A splint is not usually necessary. For accompanying meniscus sutures or cartilage surgery, immobilization with a motion orthosis and partial weight bearing with crutches is necessary during the first 6 weeks.
After a cruciate ligament injury, there is a higher risk of re-injury to the same knee, but also to the other knee. A cruciate ligament prevention program is therefore essential for further sporting activities.
Frequently asked questions about cruciate ligament surgery
Healing time after cruciate ligament surgery?
A cruciate ligament that has been operated on must first heal back into the bone before it can provide good long-term stability. This takes several months.

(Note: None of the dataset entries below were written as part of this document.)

(* ===== verification/TaskGroup.v ===== *)
(** * TaskGroup: walking the tree of task groups (core.c)

    [walk_tg_tree_from] visits a subtree without recursion, following parent and
    sibling links.  [visit] is the recursive definition of the same traversal;
    the theorem says they agree, early stops included, and bounds the steps. *)

From S2P Require Import Prelude Task.

(** The links of a group. *)
Record tg_links := mk_tg_links {
  tg_parent : option ptr;
  tg_children : list ptr
}.

(** The elements after [c] of a list. *)
Fixpoint after (c : ptr) (l : list ptr) : list ptr :=
  match l with
  | [] => []
  | x :: l => if decide (x = c) then l else after c l
  end.

Section Walk.
(** The tree, and the callbacks, which change their data [D] and return an error
    number to stop the walk. *)
Context {D : Type} (tgs : gmap ptr tg_links) (down up : ptr -> D -> Z * D).

(** The labels of the code: [down:], and the loop over the children with those
    still to visit ([up:] continues it after the child just left). *)
Inductive walk_pc :=
  | at_down (parent : ptr)
  | at_children (parent : ptr) (rest : list ptr).

(** [None]: [fuel] steps were not enough, or a link leads nowhere. *)
Fixpoint walk (fuel : nat) (from : ptr) (pc : walk_pc) (d : D) : option (Z * D) :=
  match fuel with
  | O => None
  | S fuel =>
      match pc with
      | at_down parent =>
          let '(ret, d) := down parent d in
          if nz ret then Some (ret, d)
          else match tgs !! parent with
               | Some g => walk fuel from (at_children parent (tg_children g)) d
               | None => None
               end
      | at_children parent (child :: _) => walk fuel from (at_down child) d
      | at_children parent [] =>
          let '(ret, d) := up parent d in
          if nz ret || bool_decide (parent = from) then Some (ret, d)
          else match tgs !! parent with
               | Some g =>
                   match tg_parent g with
                   | None => Some (ret, d)
                   | Some q =>
                       match tgs !! q with
                       | Some gq => walk fuel from (at_children q (after parent (tg_children gq))) d
                       | None => None
                       end
                   end
               | None => None
               end
      end
  end.

Definition walk_tg_tree_from (fuel : nat) (from : ptr) (d : D) : option (Z * D) :=
  walk fuel from (at_down from) d.

(** ** The tree as a value, and the recursive traversal *)

Inductive group := Group (id : ptr) (children : list group).
Definition group_id (g : group) : ptr := let 'Group id _ := g in id.

Fixpoint visit (g : group) (d : D) : Z * D :=
  let 'Group id cs := g in
  let '(ret, d) := down id d in
  if nz ret then (ret, d)
  else
    let '(ret, d) :=
      (fix visit_all (cs : list group) (d : D) : Z * D :=
         match cs with
         | [] => (0, d)
         | c :: cs => let '(ret, d) := visit c d in if nz ret then (ret, d) else visit_all cs d
         end) cs d in
    if nz ret then (ret, d) else up id d.

Fixpoint visit_all (cs : list group) (d : D) : Z * D :=
  match cs with
  | [] => (0, d)
  | c :: cs => let '(ret, d) := visit c d in if nz ret then (ret, d) else visit_all cs d
  end.

Lemma visit_eq id cs d :
  visit (Group id cs) d =
    let '(ret, d) := down id d in
    if nz ret then (ret, d)
    else let '(ret, d) := visit_all cs d in if nz ret then (ret, d) else up id d.
Proof. done. Qed.

(** The number of groups, their ids. *)
Fixpoint ids (g : group) : list ptr := let 'Group id cs := g in id :: flat_map ids cs.
Definition size (g : group) : nat := length (ids g).

(** The links are those of the tree. *)
Fixpoint linked (parent : option ptr) (g : group) : Prop :=
  let 'Group id cs := g in
  tgs !! id = Some (mk_tg_links parent (map group_id cs)) /\
  (fix all (l : list group) : Prop := match l with [] => True | c :: l => linked (Some id) c /\ all l end) cs.

Lemma linked_children parent id cs c :
  linked parent (Group id cs) -> c ∈ cs -> linked (Some id) c.
Proof.
  intros [_ H]. induction cs as [|x cs IH]; [by intros ?%not_elem_of_nil|].
  destruct H as [Hx H]. intros [->|Hc]%elem_of_cons; [done|by apply IH].
Qed.

Lemma group_ind' (Q : group -> Prop) :
  (forall id cs, (forall c, c ∈ cs -> Q c) -> Q (Group id cs)) -> forall g, Q g.
Proof.
  intros H. fix IH 1. intros [id cs]. apply H, Forall_forall. revert cs.
  fix IHl 1. intros [|x cs]; constructor; [apply IH|apply IHl].
Qed.

(** ** The walk is the traversal *)

Definition cost (g : group) : nat := 3 * size g.

Lemma cost_children id cs : cost (Group id cs) = (3 + list_sum (map cost cs))%nat.
Proof.
  unfold cost, size. cbn [ids length]. assert (length (flat_map ids cs) = list_sum (map size cs)) as ->.
  { induction cs as [|c cs IH]; [done|]. cbn. by rewrite length_app, IH. }
  assert (3 * list_sum (map size cs) = list_sum (map cost cs))%nat; [|unfold cost, size in *; lia].
  induction cs as [|c cs IH]; [done|]. cbn [map list_sum foldr] in *. unfold cost at 1. unfold list_sum in *. cbn. lia.
Qed.

(** Walking [g] below [from] takes at most [cost g] steps and goes on with the
    siblings, or stops with an error. *)
Definition walks_to (from : ptr) (k : nat) (pc : walk_pc) (d : D) (r : Z * D) (next : walk_pc) : Prop :=
  forall fuel, walk (k + fuel) from pc d = if nz (r.1) then Some r else walk fuel from next r.2.

Lemma after_app c l1 l2 : c ∉ l1 -> after c (l1 ++ c :: l2) = l2.
Proof.
  induction l1 as [|x l1 IH]; intros H; cbn; [by rewrite decide_True|].
  apply not_elem_of_cons in H as [Hx H]. rewrite decide_False by done. by apply IH.
Qed.

Lemma walks_then from k1 k2 pc1 pc2 pc3 d r1 r2 :
  walks_to from k1 pc1 d r1 pc2 -> nz r1.1 = false -> walks_to from k2 pc2 r1.2 r2 pc3 ->
  walks_to from (k1 + k2) pc1 d r2 pc3.
Proof. intros H1 Hz H2 fuel. by rewrite <- Nat.add_assoc, H1, Hz, H2. Qed.

Lemma walks_stop from k pc d r next next' : walks_to from k pc d r next -> nz r.1 = true -> walks_to from k pc d r next'.
Proof. intros H Hz fuel. by rewrite H, Hz. Qed.

(** The loop over the children [cs] of [p], if each is walked right. *)
Lemma walk_children from p cs : forall pre d,
  (forall c pre' post d, pre ++ cs = pre' ++ c :: post -> exists k, (k < cost c)%nat /\
     walks_to from k (at_down (group_id c)) d (visit c d) (at_children p (map group_id post))) ->
  exists k, (k <= list_sum (map cost cs))%nat /\
    walks_to from k (at_children p (map group_id cs)) d (visit_all cs d) (at_children p []).
Proof.
  induction cs as [|c cs IH]; intros pre d Hc.
  { exists 0%nat. split; [done|]. intros fuel. reflexivity. }
  destruct (Hc c pre cs d eq_refl) as (k1 & Hk1 & H1).
  assert (walks_to from (S k1) (at_children p (map group_id (c :: cs))) d (visit c d) (at_children p (map group_id cs)))
    as H1' by (intros fuel; apply H1).
  cbn [visit_all map list_sum foldr]. destruct (visit c d) as [ret d1] eqn:Ev. destruct (nz ret) eqn:Ez.
  - exists (S k1). split; [lia|]. by eapply walks_stop.
  - destruct (IH (pre ++ [c]) d1) as (k2 & Hk2 & H2).
    { intros c' pre' post d' Hsplit. apply (Hc c' pre' post). by rewrite <- Hsplit, <- app_assoc. }
    exists (S k1 + k2)%nat. split; [unfold list_sum in Hk2; lia|]. by eapply walks_then.
Qed.

Lemma ids_child id cs c x : c ∈ cs -> x ∈ ids c -> x ∈ ids (Group id cs).
Proof. intros Hc Hx. cbn. right. apply list_elem_of_In, in_flat_map. exists c. by rewrite <- !list_elem_of_In. Qed.

Lemma nodup_children id cs : NoDup (ids (Group id cs)) -> NoDup (map group_id cs) /\ forall c, c ∈ cs -> NoDup (ids c).
Proof.
  intros [_ H]%NoDup_cons. induction cs as [|c cs IH]; [split; [constructor|by intros ? ?%not_elem_of_nil]|].
  cbn in H. apply NoDup_app in H as (H1 & H2 & H3). destruct (IH H3) as [H4 H5]. split.
  - cbn. constructor; [|done]. intros (c' & Hid & Hc')%list_elem_of_fmap. apply (H2 (group_id c)).
    + destruct c. by left.
    + apply list_elem_of_In, in_flat_map. exists c'. rewrite <- !list_elem_of_In. split; [done|]. rewrite Hid. destruct c'. by left.
  - intros c' [->|Hc']%elem_of_cons; [done|by apply H5].
Qed.

(** One group below [from]. *)
Lemma walk_sub from g : forall q pre post pq d,
  from ∉ ids g -> NoDup (ids g) -> linked (Some q) g ->
  tgs !! q = Some (mk_tg_links pq (map group_id (pre ++ g :: post))) -> group_id g ∉ map group_id pre ->
  exists k, (k < cost g)%nat /\
    walks_to from k (at_down (group_id g)) d (visit g d) (at_children q (map group_id post)).
Proof.
  induction g as [id cs IH] using group_ind'. intros q pre post pq d Hfrom Hnd Hl Hq Hpre.
  pose proof Hl as [Hid _]. destruct (nodup_children _ _ Hnd) as [Hnds Hndc]. rewrite cost_children.
  rewrite visit_eq. destruct (down id d) as [ret d1] eqn:Ed. destruct (nz ret) eqn:Ez.
  { exists 1%nat. split; [lia|]. intros fuel. cbn. by rewrite Ed, Ez. }
  assert (walks_to from 1 (at_down id) d (ret, d1) (at_children id (map group_id cs))) as H1.
  { intros fuel. cbn. by rewrite Ed, Ez, Hid. }
  destruct (walk_children from id cs [] d1) as (k2 & Hk2 & H2).
  { intros c pre' post' d' Hsplit. cbn in Hsplit. subst cs. assert (c ∈ pre' ++ c :: post') as Hc by set_solver.
    apply (IH c Hc id pre' post' (Some q) d').
    - intros Hin. apply Hfrom. by eapply ids_child.
    - by apply Hndc.
    - by eapply linked_children.
    - exact Hid.
    - rewrite map_app in Hnds. apply NoDup_app in Hnds as (_ & Hx & _). intros Hin. apply (Hx _ Hin). cbn. by left. }
  destruct (visit_all cs d1) as [ret2 d2] eqn:Ev. destruct (nz ret2) eqn:Ez2.
  { exists (1 + k2)%nat. split; [lia|]. eapply walks_stop; [by eapply walks_then|done]. }
  assert (walks_to from 1 (at_children id []) d2 (up id d2) (at_children q (map group_id post))) as H3.
  { intros fuel. cbn. destruct (up id d2) as [ret3 d3]. cbn [fst snd].
    rewrite (bool_decide_eq_false_2 (id = from)) by (intros ->; apply Hfrom; by left). rewrite orb_false_r.
    destruct (nz ret3); [done|]. rewrite Hid. cbn [tg_parent]. rewrite Hq. cbn [tg_children].
    rewrite map_app. cbn [map group_id]. by rewrite after_app. }
  exists (1 + (k2 + 1))%nat. split; [lia|]. eapply walks_then; [exact H1|done|]. by eapply walks_then.
Qed.

Lemma walk_tg_tree_from_correct fuel parent g d :
  linked parent g -> NoDup (ids g) -> (cost g <= fuel)%nat ->
  walk_tg_tree_from fuel (group_id g) d = Some (visit g d).
Proof.
  intros Hl Hnd Hf. destruct g as [id cs]. pose proof Hl as [Hid _]. destruct (nodup_children _ _ Hnd) as [Hnds Hndc].
  rewrite cost_children in Hf. unfold walk_tg_tree_from. cbn [group_id]. destruct fuel as [|fuel]; [lia|].
  rewrite visit_eq. cbn [walk]. destruct (down id d) as [ret d1] eqn:Ed. destruct (nz ret) eqn:Ez; [done|].
  rewrite Hid. cbn [tg_children]. destruct (walk_children id id cs [] d1) as (k2 & Hk2 & H2).
  { intros c pre' post' d' Hsplit. cbn in Hsplit. subst cs. assert (c ∈ pre' ++ c :: post') as Hc by set_solver.
    apply (walk_sub id c id pre' post' parent d').
    - intros Hin. apply NoDup_cons in Hnd as [Hni _]. apply Hni. apply list_elem_of_In, in_flat_map. exists c.
      by rewrite <- !list_elem_of_In.
    - by apply Hndc.
    - by eapply linked_children.
    - exact Hid.
    - rewrite map_app in Hnds. apply NoDup_app in Hnds as (_ & Hx & _). intros Hin. apply (Hx _ Hin). cbn. by left. }
  replace fuel with (k2 + S (fuel - k2 - 1))%nat by lia. rewrite H2. destruct (visit_all cs d1) as [ret2 d2].
  cbn [fst snd]. destruct (nz ret2); [done|]. cbn [walk]. destruct (up id d2) as [ret3 d3].
  by rewrite (bool_decide_eq_true_2 (id = id)), orb_true_r by done.
Qed.

(** C26. The walk along the links is the recursive traversal: [down] when a group
    is entered, its children in order, [up] when it is left, an error of either
    ending the walk with that error; and it ends: three steps a group are enough. *)
Theorem walk_tg_tree_from_visits fuel parent g d :
  linked parent g -> NoDup (ids g) -> (cost g <= fuel)%nat ->
  walk_tg_tree_from fuel (group_id g) d = Some (visit g d).
Proof. apply walk_tg_tree_from_correct. Qed.
End Walk.

(** Three groups, the second a child of the first, the third of the second: the
    walk enters them in order and leaves them in reverse. *)
Definition chain_links : gmap ptr tg_links :=
  {[ 1%positive := mk_tg_links None [2%positive];
     2%positive := mk_tg_links (Some 1%positive) [3%positive];
     3%positive := mk_tg_links (Some 2%positive) [] ]}.
Definition chain_tree : group := Group 1%positive [Group 2%positive [Group 3%positive []]].
Definition log_visit (p : ptr) (l : list ptr) : Z * list ptr := (0, l ++ [p]).

Lemma walk_tg_tree_from_visits_witness :
  walk_tg_tree_from chain_links log_visit log_visit 9 1%positive [] = Some (0, [1; 2; 3; 3; 2; 1]%positive).
Proof.
  apply (walk_tg_tree_from_visits chain_links log_visit log_visit 9 None chain_tree []).
  - repeat split.
  - change (NoDup [1; 2; 3]%positive). repeat (constructor; [set_solver|]). constructor.
  - exact (le_n 9).
Defined.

Milestones in rehabilitation:
- Full load within the first 2 weeks
- The patient is usually fit for work after 6-8 weeks
- Cycling is permitted after approx. 6-8 weeks
- Running only after 3 months
- It is possible to return to your usual sport after 6 months
- Ready for competition after 9-12 months at the earliest
How long do you need crutches after cruciate ligament surgery?
After a simple cruciate ligament replacement, you only need crutches for 2 weeks. If the meniscus has also been sutured, you usually have to use crutches for 6 weeks.
How soon after a cruciate ligament rupture does surgery need to be performed?
The operation should be performed eitherin the first 10 days or after the primary irritationhas subsided(approx. 6 weeks). If surgery is performed during the irritation phase, the likelihood of severe scarring of the entire joint (=arthrofibrosis) increases.
Does a cruciate ligament rupture always require surgery?
If the joint is unstable after a cruciate ligament rupture , surgery should be performed. If you are young and active in sports, surgery should be favored in order to avoid permanent damage. If the requirements are low, the patient is older and has little sporting ambition, and there is no tangible instability, conservative treatment can be chosen without any problems.
Can a cruciate ligament rupture heal without surgery?
The function of the cruciate ligament can sometimes be well compensated for by a strong muscle sheath. As the cruciate ligament lies in the middle of the joint and the joint is filled with synovial fluid, no haematoma can form, which is so important for healing. In individual cases, scarring can occur with the posterior cruciate ligament. However, functional healing of the anterior cruciate ligament after a complete tear is very unlikely.
How long in hospital after cruciate ligament surgery?
You should expect to stay in hospital for 1-2 days after a cruciate ligament reconstruction.